Campbell: It pushes it back, though. We look at it, and if they do shelve JCAR015 permanently -- they had hoped that maybe this drug could hit the market in 2018 -- they shelve it now, who knows when the first CAR-T from Juno gets to the market? Meanwhile, Kite is still advancing their programs and theoretically could have their drug on the market by the end of next year. So, investors do need to realize that it pushes back the timeline for commercialization and driving generalization for Juno, but that's not necessarily a deal-breaker.

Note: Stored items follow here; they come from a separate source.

(* ===== verification/WorkersProofs.v ===== *)
(** * WorkersProofs: the producer/consumer programs are correct

    The programs of [Workers] on any queue that gives out the pointers in the order
    in which it took them in ([Client.contract] with [prefix]).  In every
    interleaving no object is used after its deletion or deleted twice, and when
    [main] returns every task was processed exactly once, the counters and the
    checksum are those of all tasks, the exit code is 0 and no object is left.

    [gstate] replays the history of the client: who owns which object, what each
    thread put in and took out.  [local] is the part of it that belongs to a thread,
    which no other thread changes; [Inv] relates the parts and the shared variables. *)

From stdpp Require Import base list numbers option gmap.
From Stdlib Require Import ZArith Lia.
From S2P Require Import Prelude Conc Client Workers.

Local Open Scope Z_scope.

(** ** What the history of the client determines *)

Record gst := Gst {
  g_heap : gmap Z Z;
  g_hold : list (nat * (Z * Z));
  g_q : list Z;
  g_in : list (nat * Z);
  g_out : list (nat * Z);
  g_run : list (nat * Z);
  g_rel : list (nat * unit);
  g_cons : list (nat * Z);
  g_chk : list (nat * Z);
  g_fin : list nat;
  g_bad : bool
}.

Definition g_start : gst := Gst ∅ [] [] [] [] [] [] [] [] [] false.

Definition drop_hold (i : nat) (a : Z) (l : list (nat * (Z * Z))) : list (nat * (Z * Z)) :=
  filter (fun x => ~ (x.1 = i /\ x.2.1 = a)) l.

Definition g_event (i : nat) (e : gev wev) (g : gst) : gst :=
  let '(Gst hp hold q ins os run rel cns chk fin bad) := g in
  match e with
  | inl (New a v) => Gst (<[a := v]> hp) (hold ++ [(i, (a, v))]) q ins os run rel cns chk fin bad
  | inl (Delete a) => Gst (delete a hp) (drop_hold i a hold) q ins os run rel cns chk fin bad
  | inl (Process v) => Gst hp hold q ins os (run ++ [(i, v)]) rel cns chk fin bad
  | inl Produced => Gst hp hold q ins os run (rel ++ [(i, tt)]) cns chk fin bad
  | inl (Consumed n) => Gst hp hold q ins os run rel (cns ++ [(i, n)]) chk fin bad
  | inl (Checksum x) => Gst hp hold q ins os run rel cns (chk ++ [(i, x)]) fin bad
  | inl Finished => Gst hp hold q ins os run rel cns chk (i :: fin) bad
  | inl End => Gst hp hold q ins os run rel cns chk (i :: fin) bad
  | inl (Bad _) => Gst hp hold q ins os run rel cns chk fin true
  | inr (Put a) => Gst hp (drop_hold i a hold) (q ++ [a]) (ins ++ [(i, hp !!! a)]) os run rel cns chk fin bad
  | inr (Take a) => Gst hp (hold ++ [(i, (a, hp !!! a))]) (tail q) ins (os ++ [(i, hp !!! a)]) run rel cns chk fin bad
  end.

Abbreviation whist := (list (hev (gev wev) role wres)).

Definition g_item (g : gst) (x : hev (gev wev) role wres) : gst :=
  match x with HLin i e => g_event i e g | _ => g end.

Definition gstate (h : whist) : gst := foldl g_item g_start h.

Lemma gstate_snoc h i e : gstate (h ++ [HLin i e]) = g_event i e (gstate h).
Proof. unfold gstate. by rewrite foldl_app. Qed.

Lemma gstate_lin h i es : gstate (h ++ (HLin i <$> es)) = foldl (fun g e => g_event i e g) (gstate h) es.
Proof.
  revert h. induction es as [|e es IH]; intros h; csimpl; [by rewrite app_nil_r|].
  rewrite (cons_middle (HLin i e)), app_assoc, IH. by rewrite gstate_snoc.
Qed.

Lemma gstate_item h x : (forall i e, x <> HLin i e) -> gstate (h ++ [x]) = gstate h.
Proof. intros Hx. unfold gstate. rewrite foldl_app. destruct x; simpl; try done. by destruct (Hx i e). Qed.

(** The part of a thread. *)
Record local := Local {
  l_hold : list (Z * Z);
  l_in : list Z;
  l_out : list Z;
  l_run : list Z;
  l_rel : nat;
  l_cons : list Z;
  l_chk : list Z;
  l_fin : bool
}.

Definition local_of (i : nat) (g : gst) : local :=
  Local (by_ i (g_hold g)) (by_ i (g_in g)) (by_ i (g_out g)) (by_ i (g_run g)) (length (by_ i (g_rel g)))
    (by_ i (g_cons g)) (by_ i (g_chk g)) (bool_decide (i ∈ g_fin g)).

Definition l_start : local := Local [] [] [] [] 0 [] [] false.

(** What an event of the thread does to its part. *)
Definition l_event (hp : gmap Z Z) (e : gev wev) (l : local) : local :=
  let '(Local hold ins os run rel cns chk fin) := l in
  match e with
  | inl (New a v) => Local (hold ++ [(a, v)]) ins os run rel cns chk fin
  | inl (Delete a) => Local (filter (fun x => x.1 <> a) hold) ins os run rel cns chk fin
  | inl (Process v) => Local hold ins os (run ++ [v]) rel cns chk fin
  | inl Produced => Local hold ins os run (S rel) cns chk fin
  | inl (Consumed n) => Local hold ins os run rel (cns ++ [n]) chk fin
  | inl (Checksum x) => Local hold ins os run rel cns (chk ++ [x]) fin
  | inl Finished | inl End => Local hold ins os run rel cns chk true
  | inl (Bad _) => l
  | inr (Put a) => Local (filter (fun x => x.1 <> a) hold) (ins ++ [hp !!! a]) os run rel cns chk fin
  | inr (Take a) => Local (hold ++ [(a, hp !!! a)]) ins (os ++ [hp !!! a]) run rel cns chk fin
  end.

Lemma by_drop_own i a l : by_ i (drop_hold i a l) = filter (fun x => x.1 <> a) (by_ i l).
Proof.
  unfold drop_hold. induction l as [|[j x] l IH]; [done|]. rewrite filter_cons, (by_cons i j). simpl.
  destruct (decide (j = i)) as [->|Hj].
  - rewrite filter_cons. destruct (decide (x.1 = a)) as [Hx|Hx].
    + rewrite (decide_False (P := ~ _)), (decide_False (P := x.1 <> a)) by tauto. done.
    + rewrite (decide_True (P := ~ _)), (decide_True (P := x.1 <> a)) by tauto. rewrite by_cons, decide_True by done.
      by rewrite IH.
  - rewrite decide_True by tauto. rewrite by_cons, decide_False by done. done.
Qed.

Lemma by_drop_other i j a l : i <> j -> by_ i (drop_hold j a l) = by_ i l.
Proof.
  intros Hij. unfold drop_hold. induction l as [|[j' x] l IH]; [done|]. rewrite filter_cons. simpl.
  destruct (decide (j' = j /\ x.1 = a)) as [[-> Hx]|Hx].
  - rewrite decide_False by tauto. rewrite by_cons, decide_False by done. done.
  - rewrite decide_True by tauto. rewrite !by_cons, IH. done.
Qed.

Lemma local_own i e g : local_of i (g_event i e g) = l_event (g_heap g) e (local_of i g).
Proof.
  destruct g as [hp hold q ins os run rel cns chk fin bad].
  destruct e as [[]|[]]; unfold local_of; simpl; rewrite ?by_app, ?by_own, ?by_drop_own; try done.
  - by rewrite length_app, Nat.add_comm.
  - f_equal. apply bool_decide_eq_true_2. by left.
  - f_equal. apply bool_decide_eq_true_2. by left.
Qed.

Lemma local_other i j e g : i <> j -> local_of i (g_event j e g) = local_of i g.
Proof.
  intros Hij. destruct g as [hp hold q ins os run rel cns chk fin bad].
  destruct e as [[]|[]]; unfold local_of; simpl;
    rewrite ?by_app, ?(by_other i j), ?app_nil_r, ?by_drop_other by done; try done.
  all: f_equal; apply bool_decide_ext; rewrite elem_of_cons; naive_solver.
Qed.

(** Other threads do not change it. *)
Lemma local_items i h l :
  Forall (fun x => tid_of x <> i) l -> local_of i (gstate (h ++ l)) = local_of i (gstate h).
Proof.
  intros Hl. induction l as [|x l IH] using rev_ind; [by rewrite app_nil_r|].
  apply Forall_app in Hl as [Hl Hx]. rewrite Forall_singleton in Hx. rewrite app_assoc, <- (IH Hl).
  destruct x as [j o|j e|j r]; [by rewrite gstate_item| |by rewrite gstate_item].
  rewrite gstate_snoc. apply local_other. simpl in Hx. congruence.
Qed.

Lemma local_step i j h h' : hist_step j h h' -> j <> i -> local_of i (gstate h') = local_of i (gstate h).
Proof.
  intros (l & -> & Hl) Hj. apply local_items. eapply list.Forall_impl; [exact Hl|]. intros x ->. done.
Qed.

Lemma g_fin_app i h l : i ∈ g_fin (gstate h) -> i ∈ g_fin (gstate (h ++ l)).
Proof.
  intros Hi. induction l as [|x l IH] using rev_ind; [by rewrite app_nil_r|]. rewrite app_assoc.
  destruct x as [j o|j e|j r]; [by rewrite gstate_item| |by rewrite gstate_item]. rewrite gstate_snoc.
  destruct (gstate (h ++ l)), e as [[]|[]]; simpl in *; try done; by right.
Qed.

(** The values processed in an execution of a program on [Q]. *)
Section executions.
Context (Q : queue_impl) (q_view : QE Q -> option bev).

Definition processed {O R} (h : list (hev (event Q (E := wev)) O R)) : list Z :=
  omap (fun e => match e with Mine _ (Process v) => Some v | _ => None end) (events h).

Lemma processed_snoc {O R} (h : list (hev (event Q (E := wev)) O R)) x :
  processed (h ++ [x]) = processed h ++ match x with HLin _ (Mine _ (Process v)) => [v] | _ => [] end.
Proof.
  unfold processed. rewrite events_app, omap_app. f_equal. destruct x as [|i [[]| | |]|]; done.
Qed.

Lemma ghost_snoc_event (h : list (hev (event Q (E := wev)) role wres)) x :
  gstate (ghost Q q_view (h ++ [x])) = foldl g_item (gstate (ghost Q q_view h)) (ghost Q q_view [x]).
Proof. unfold gstate. by rewrite ghost_app, foldl_app. Qed.

Lemma g_run_processed h : (g_run (gstate (ghost Q q_view h))).*2 = processed h.
Proof.
  induction h as [|x h IH] using rev_ind; [done|]. rewrite ghost_snoc_event, processed_snoc, <- IH.
  destruct (gstate (ghost Q q_view h)) as [hp hold q ins os run rel cns chk fin bad].
  destruct x as [i o|i [e|o|e|r]|i r]; unfold ghost; csimpl; rewrite ?app_nil_r; try done.
  - destruct e; simpl; rewrite ?app_nil_r; try done. by rewrite fmap_app.
  - destruct (q_view e) as [[]|]; csimpl; by rewrite ?app_nil_r.
Qed.

Lemma g_bad_mono e i g : g_bad g = true -> g_bad (g_event i e g) = true.
Proof. destruct g, e as [[]|[]]; simpl; congruence. Qed.

Lemma no_bad (h : list (hev (event Q (E := wev)) role wres)) a :
  g_bad (gstate (ghost Q q_view h)) = false -> Mine Q (Bad a) ∉ events h.
Proof.
  induction h as [|x h IH] using rev_ind; intros Hb; [apply not_elem_of_nil|].
  rewrite ghost_snoc_event in Hb. rewrite events_app, elem_of_app. intros [Hin|Hin].
  - apply IH; [|done]. destruct (g_bad (gstate (ghost Q q_view h))) eqn:Eb; [|done]. rewrite <- Hb. symmetry.
    destruct x as [i o|i [e|o|e|r]|i r]; unfold ghost; csimpl; try done; [by apply g_bad_mono|].
    destruct (q_view e); csimpl; [by apply g_bad_mono|done].
  - destruct x as [i o|i e|i r]; csimpl in Hin; try by apply elem_of_nil in Hin.
    apply list_elem_of_singleton in Hin as <-. unfold ghost in Hb. csimpl in Hb. by destruct (gstate _).
Qed.

End executions.

(** ** The invariant *)

Section proofs.
Context (producers consumers : nat).
Context (ids : nat -> list Z) (op : Z -> Z -> Z) (work : Z -> Z).

Definition prods : list nat := seq (S consumers) producers.

Definition conss : list nat := seq 1 consumers.

Definition sum (ws : list Z) : Z := foldl (fun a v => op a (work v)) 0 ws.

(** The part of a producer and of a consumer when it has nothing left to do, and
    that of [main] when it has sent the stop values. *)
Definition prod_end (i : nat) (fin : bool) : local :=
  let vs := ids (i - S consumers) in Local [] vs [] [] (length vs) [] [] fin.

Definition cons_end (ws : list Z) (fin : bool) : local :=
  Local [] [] (ws ++ [kStopValue]) ws 0 [u64 (Z.of_nat (length ws))] [sum ws] fin.

Definition main_end (fin : bool) : local := Local [] (replicate consumers kStopValue) [] [] 0 [] [] fin.

Definition final (i : nat) (fin : bool) (l : local) : Prop :=
  (i ∈ prods /\ l = prod_end i fin) \/
  (i ∈ conss /\ exists ws, (kStopValue ∉ ws) /\ l = cons_end ws fin) \/
  (i = 0%nat /\ l = main_end fin).

Record Inv (s : wstate) (h : whist) : Prop := {
  iv_heap : heap s = g_heap (gstate h);
  iv_cancel : cancel s = false;
  iv_produced : produced s = u64 (Z.of_nat (length (g_rel (gstate h))));
  iv_consumed : consumed s = foldl add64 0 (g_cons (gstate h)).*2;
  iv_checksum : checksum s = foldl op 0 (g_chk (gstate h)).*2;
  iv_finished i : i ∈ finished s -> i ∈ g_fin (gstate h);
  iv_bad : g_bad (gstate h) = false;
  iv_queue : puts (g_views h) = takes (g_views h) ++ g_q (gstate h);
  iv_values : (g_in (gstate h)).*2 =
    (g_out (gstate h)).*2 ++ ((fun a => g_heap (gstate h) !!! a) <$> g_q (gstate h));
  iv_owned : map_to_list (g_heap (gstate h)) ≡ₚ
    (g_hold (gstate h)).*2 ++ ((fun a => (a, g_heap (gstate h) !!! a)) <$> g_q (gstate h));
  iv_null : g_heap (gstate h) !! 0 = None;
  iv_in : exists ts j, g_in (gstate h) = ts ++ replicate j (0%nat, kStopValue) /\
    Forall (fun x => x.1 ∈ prods /\ x.2 <> kStopValue) ts /\
    (j <> 0%nat -> forall i, i ∈ prods -> i ∈ g_fin (gstate h));
  iv_rel : Forall (fun x => x.1 ∈ prods) (g_rel (gstate h));
  iv_out : Forall (fun x => x.1 ∈ conss) (g_out (gstate h));
  iv_run : Forall (fun x => x.1 ∈ conss) (g_run (gstate h));
  iv_cons : Forall (fun x => x.1 ∈ conss) (g_cons (gstate h));
  iv_chk : Forall (fun x => x.1 ∈ conss) (g_chk (gstate h));
  iv_hold : Forall (fun x => x.1 ∈ 0%nat :: (conss ++ prods)) (g_hold (gstate h));
  iv_made i : i ∈ prods -> prefix (by_ i (g_in (gstate h))) (ids (i - S consumers));
  iv_took i : prefix (by_ i (g_run (gstate h))) (by_ i (g_out (gstate h)));
  iv_real : Forall (fun x => x.2 <> kStopValue) (g_run (gstate h));
  iv_final i : i ∈ g_fin (gstate h) -> final i true (local_of i (gstate h));
  iv_end i : 0%nat ∈ g_fin (gstate h) -> i ∈ conss ++ prods -> i ∈ g_fin (gstate h)
}.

Douglass: Right. Just like we discussed with Amicus, when you have a biotech that has bad news, that potentially pushes their timeline back. One of my first questions is: What about cash and cash burn? Juno has $1 billion on the balance sheet in cash. Looking at their cash burn, they have a runway. They have plenty of time to report -- potentially, hopefully -- good data in some of these other indications and trials, before potentially needing to figure out how else they're going to get money.
Campbell: Right. Michael, they're burning through about $60 million a quarter right now, so they figured they would shut down JCAR015, who knows if they'll start up another trial somewhere else. Let's just say they're going to burn through about $250 million a year. At the current cash on hand, that gives them four years' worth of cash.
Douglass: Right. And they may not even shut down JCAR015. There are definitely a lot of possibilities here. It's really just too soon to tell. As for me, at least right now, I'm not buying Juno. But I wouldn't have it on a sell list, personally, either. Does that sound about right?
Campbell: I hate to hedge and say I think it's watchful waiting, but I think you need to stick it out and see: Where's this going to go from here? How's this going to shape out? Are there going to be any other surprises from competitors? I think what I might do if I was an investor and wanted exposure: I might say I want to hold off on Juno right now, but maybe I'm going to spend some time getting to know Kite a little better.
Douglass: Yeah. I think that makes sense. Todd, thank you as always.
Folks, as always, people on the show may have interests in the stocks they're discussing. Todd owns Amicus, I've looked at Juno before. And The Motley Fool may have recommendations for or against the stocks we discuss on the show. So, as always -- and this isn't just true on our show, but this is for everything -- do not buy or sell or do anything with a stock based on just what you hear. Always do your own due diligence.
As always, it's a pleasure to be on the show. For Todd Campbell, I'm Michael Douglass, this is Industry Focus. Thanks much and Fool on!